[Entries shown]:
Definition serve (cfg : settings) (db : DB) (r : request) : DB :=
  match r with
  | Ledger o => run (err_text cfg) db o
  | PostEmployee now n e p =>
      fst (post_employees (err_text cfg) (null_text cfg) db now n e p)
  | PostAsset year now n t =>
      match post_assets (err_text cfg) (depth cfg) year now db n t with
      | Some (db', _) => db'
      | None => db
      end
  | PutAsset a n t => fst (put_asset (err_text cfg) db a n t)
  | RenameType o n => fst (put_asset_types_rename (err_text cfg) db o n)
  end.

Definition serve_all (cfg : settings) (db : DB) (rs : list request) : DB :=
  List.fold_left (serve cfg) rs db.

(** Referential integrity and keys: identity values are not reused, a row
    of [AssetAssignments] refers to an asset and an employee that exist, and
    no two employees share an email, no two assets a serial number. *)
Definition keys_below (ids : list Z) (ident : Z) : Prop :=
  NoDup ids /\ forall i, In i ids -> i < ident.

Definition distinct_emails (db : DB) : Prop :=
  ForallOrdPairs
    (fun x y => SQL.eq (db_collation db) (Email x) (Email y) = false)
    (Employees db).

Definition distinct_serials (db : DB) : Prop :=
  ForallOrdPairs
    (fun x y => serial_eq (db_collation db) (SerialNumber x) (SerialNumber y) = false)
    (Assets db).

Definition references_exist (db : DB) : Prop :=
  forall r, In r (AssetAssignments db) ->
    asset_exists db (aa_AssetId r) = true /\
    employee_exists db (aa_EmployeeId r) = true.

Record integrity (db : DB) : Prop := mkIntegrity {
  employee_keys : keys_below (List.map EmployeeId (Employees db)) (ident_Employees db);
  asset_keys : keys_below (List.map AssetId (Assets db)) (ident_Assets db);
  assignment_keys :
    keys_below (List.map AssignmentId (AssetAssignments db)) (ident_AssetAssignments db);
  foreign_keys : references_exist db;
  unique_emails : distinct_emails db;
  unique_serials : distinct_serials db
}.

(** Settings and requests for the sample data. *)
Definition sample_settings : settings :=
  mkSettings sample_messages
    "Cannot insert the value NULL into column 'FullName', table 'AssetTrackingDB.dbo.Employees'; column does not allow nulls. INSERT fails."
    4.

Definition sample_requests : list request := List.map Ledger sample_ops.

(** Two laptops created through [POST /api/assets] in 2025. *)
Definition two_laptops : list request :=
  [ PostAsset 2025 10 "ThinkPad T14" "Laptop";
    PostAsset 2025 20 "ThinkPad X1" "Laptop" ].

(** The row of a table with a given key, as a JOIN on the key finds it. *)
Definition the_asset (db : DB) (id : Z) : option Asset :=
  List.find (fun a => id =? AssetId a) (Assets db).

Definition the_employee (db : DB) (id : Z) : option Employee :=
  List.find (fun e => id =? EmployeeId e) (Employees db).

(** Most recent first. *)
Definition descending {A : Type} (key : A -> Z) (rows : list A) : Prop :=
  StronglySorted (fun x y => key y <= key x) rows.

(** The columns of [sp_GetActiveAssignments] in a row of
    [GET /api/assignments/active]. *)
Definition summary_of (r : active_row) : active_summary :=
  mkActiveSummary (AssignmentId (act_assignment r)) (act_AssetName r)
                  (EmployeeName' r) (AssignedAt (act_assignment r)).

(** The row of the history for an assignment whose employee is looked up
    by key. *)
Definition employee_name (db : DB) (id : Z) : string :=
  match the_employee db id with Some e => FullName e | None => EmptyString end.

Definition history_of (db : DB) (aa : AssetAssignment) : history_row :=
  mkHistory (AssignmentId aa) (employee_name db (aa_EmployeeId aa))
            (AssignedAt aa) (ReturnedAt aa).

Definition still_open (r : history_row) : bool :=
  match h_ReturnedAt r with None => true | Some _ => false end.

(** The sequence number as [generateSerialNumber] writes it. *)
Definition pad3 (i : Z) : string := JS.padStart 3 "0" (JS.toString i).

(** What [parseInt] and [CAST] read in a written sequence number, checked
    number by number. *)
Definition reads_back (n : nat) : bool :=
  let i := Z.of_nat n in
  (match JS.parseInt (pad3 i) with Some v => v =? i | None => false end
   && (if Nat.leb n 999
       then Nat.eqb (String.length (pad3 i)) 3
            && match SQL.cast_int (pad3 i) with Some v => v =? i | None => false end
       else true))%bool.

(* ================================================================== *)
(** ** The list of asset types *)
(* ================================================================== *)

(** [GET /api/asset-types].  The query is
    [SELECT DISTINCT AssetType FROM Assets
     WHERE AssetType IS NOT NULL AND AssetType != '' ORDER BY AssetType]:
    DISTINCT keeps one value of each class of the collation, here the
    first in storage order, and [order_by_AssetType] stands for the
    ORDER BY of the server. *)
Definition defaultTypes : list string :=
  ["Laptop"; "Mobile"; "Monitor"; "Keyboard"; "Mouse"; "Headset"; "Tablet";
   "Camera"; "Printer"; "Other"].

Fixpoint distinct (co : collation) (seen l : list string) : list string :=
  match l with
  | [] => []
  | t :: l' =>
      if existsb (SQL.eq co t) seen then distinct co seen l'
      else t :: distinct co (t :: seen) l'
  end.

Definition select_asset_types (order_by_AssetType : list string -> list string)
    (db : DB) : list string :=
  order_by_AssetType
    (distinct (db_collation db) []
       (List.filter (fun t => negb (SQL.eq (db_collation db) t ""))
                    (List.map AssetType (Assets db)))).

(** [[...new Set(l)]]: the values of [l] in the order of their first
    occurrence, compared as JavaScript strings. *)
Fixpoint set_go (seen l : list string) : list string :=
  match l with
  | [] => []
  | t :: l' =>
      if existsb (String.eqb t) seen then set_go seen l'
      else t :: set_go (t :: seen) l'
  end.

Definition new_Set (l : list string) : list string := set_go [] l.

(** [l.sort()] with no comparator orders strings by their code units. *)
Fixpoint sort_insert (x : string) (l : list string) : list string :=
  match l with
  | [] => [x]
  | y :: l' => if String.leb x y then x :: l else y :: sort_insert x l'
  end.

Definition js_sort (l : list string) : list string :=
  List.fold_right sort_insert [] l.

Definition get_asset_types (order_by_AssetType : list string -> list string)
    (db : DB) : list string :=
  js_sort (new_Set (defaultTypes ++ select_asset_types order_by_AssetType db)%list).

Definition ascending (l : list string) : Prop :=
  Sorted (fun a b => String.leb a b = true) l.

(* ================================================================== *)
(** ** Properties of the tables *)
(* ================================================================== *)

Lemma count_rows_nonneg {A} (p : A -> bool) rows : 0 <= count_rows p rows.
Proof. unfold count_rows. lia. Qed.

Lemma count_rows_app {A} (p : A -> bool) xs ys :
  count_rows p (xs ++ ys) = count_rows p xs + count_rows p ys.
Proof.
  unfold count_rows. rewrite List.filter_app, List.length_app. lia.
Qed.

Lemma count_rows_cons {A} (p : A -> bool) x xs :
  count_rows p (x :: xs) = (if p x then 1 else 0) + count_rows p xs.
Proof.
  unfold count_rows. simpl. destruct (p x); simpl List.length; lia.
Qed.

Lemma count_rows_zero {A} (p : A -> bool) rows :
  existsb p rows = false -> count_rows p rows = 0.
Proof.
  induction rows as [|x xs IH]; intro H; [reflexivity|].
  simpl in H. apply orb_false_iff in H as [Hx Hxs].
  rewrite count_rows_cons, Hx, IH by assumption. reflexivity.
Qed.

Lemma count_rows_pos {A} (p : A -> bool) rows :
  existsb p rows = true -> 0 < count_rows p rows.
Proof.
  induction rows as [|x xs IH]; intro H; [discriminate|].
  rewrite count_rows_cons. pose proof (count_rows_nonneg p xs).
  simpl in H. destruct (p x); [lia|]. simpl in H. apply IH in H. lia.
Qed.

Lemma count_rows_filter_le {A} (p q : A -> bool) rows :
  count_rows p (List.filter q rows) <= count_rows p rows.
Proof.
  induction rows as [|x xs IH]; [reflexivity|].
  simpl. destruct (q x); rewrite ?count_rows_cons; destruct (p x); lia.
Qed.

(** A map that makes no row match [p] that did not match before does not
    raise the count. *)
Lemma count_rows_map_le {A} (p : A -> bool) (f : A -> A) rows :
  (forall x, p (f x) = true -> p x = true) ->
  count_rows p (List.map f rows) <= count_rows p rows.
Proof.
  intro Hf. induction rows as [|x xs IH]; [reflexivity|].
  simpl. rewrite !count_rows_cons.
  destruct (p (f x)) eqn:E; [rewrite (Hf _ E); lia|].
  destruct (p x); lia.
Qed.

Lemma count_key_index a rows :
  count_rows (active_for a) rows = count_rows (Z.eqb a) (index_keys rows).
Proof.
  unfold index_keys. induction rows as [|r rs IH]; [reflexivity|].
  rewrite count_rows_cons. unfold active_for at 1. simpl.
  destruct (is_active r) eqn:Ha; simpl.
  - rewrite count_rows_cons, IH, (Z.eqb_sym a), andb_true_r. reflexivity.
  - rewrite andb_false_r. exact IH.
Qed.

[Exercise brief]: Go through the material above, find each line with the string "FullName", and copy it.

[Solution for this problem]:
    "Cannot insert the value NULL into column 'FullName', table 'AssetTrackingDB.dbo.Employees'; column does not allow nulls. INSERT fails."
  match the_employee db id with Some e => FullName e | None => EmptyString end.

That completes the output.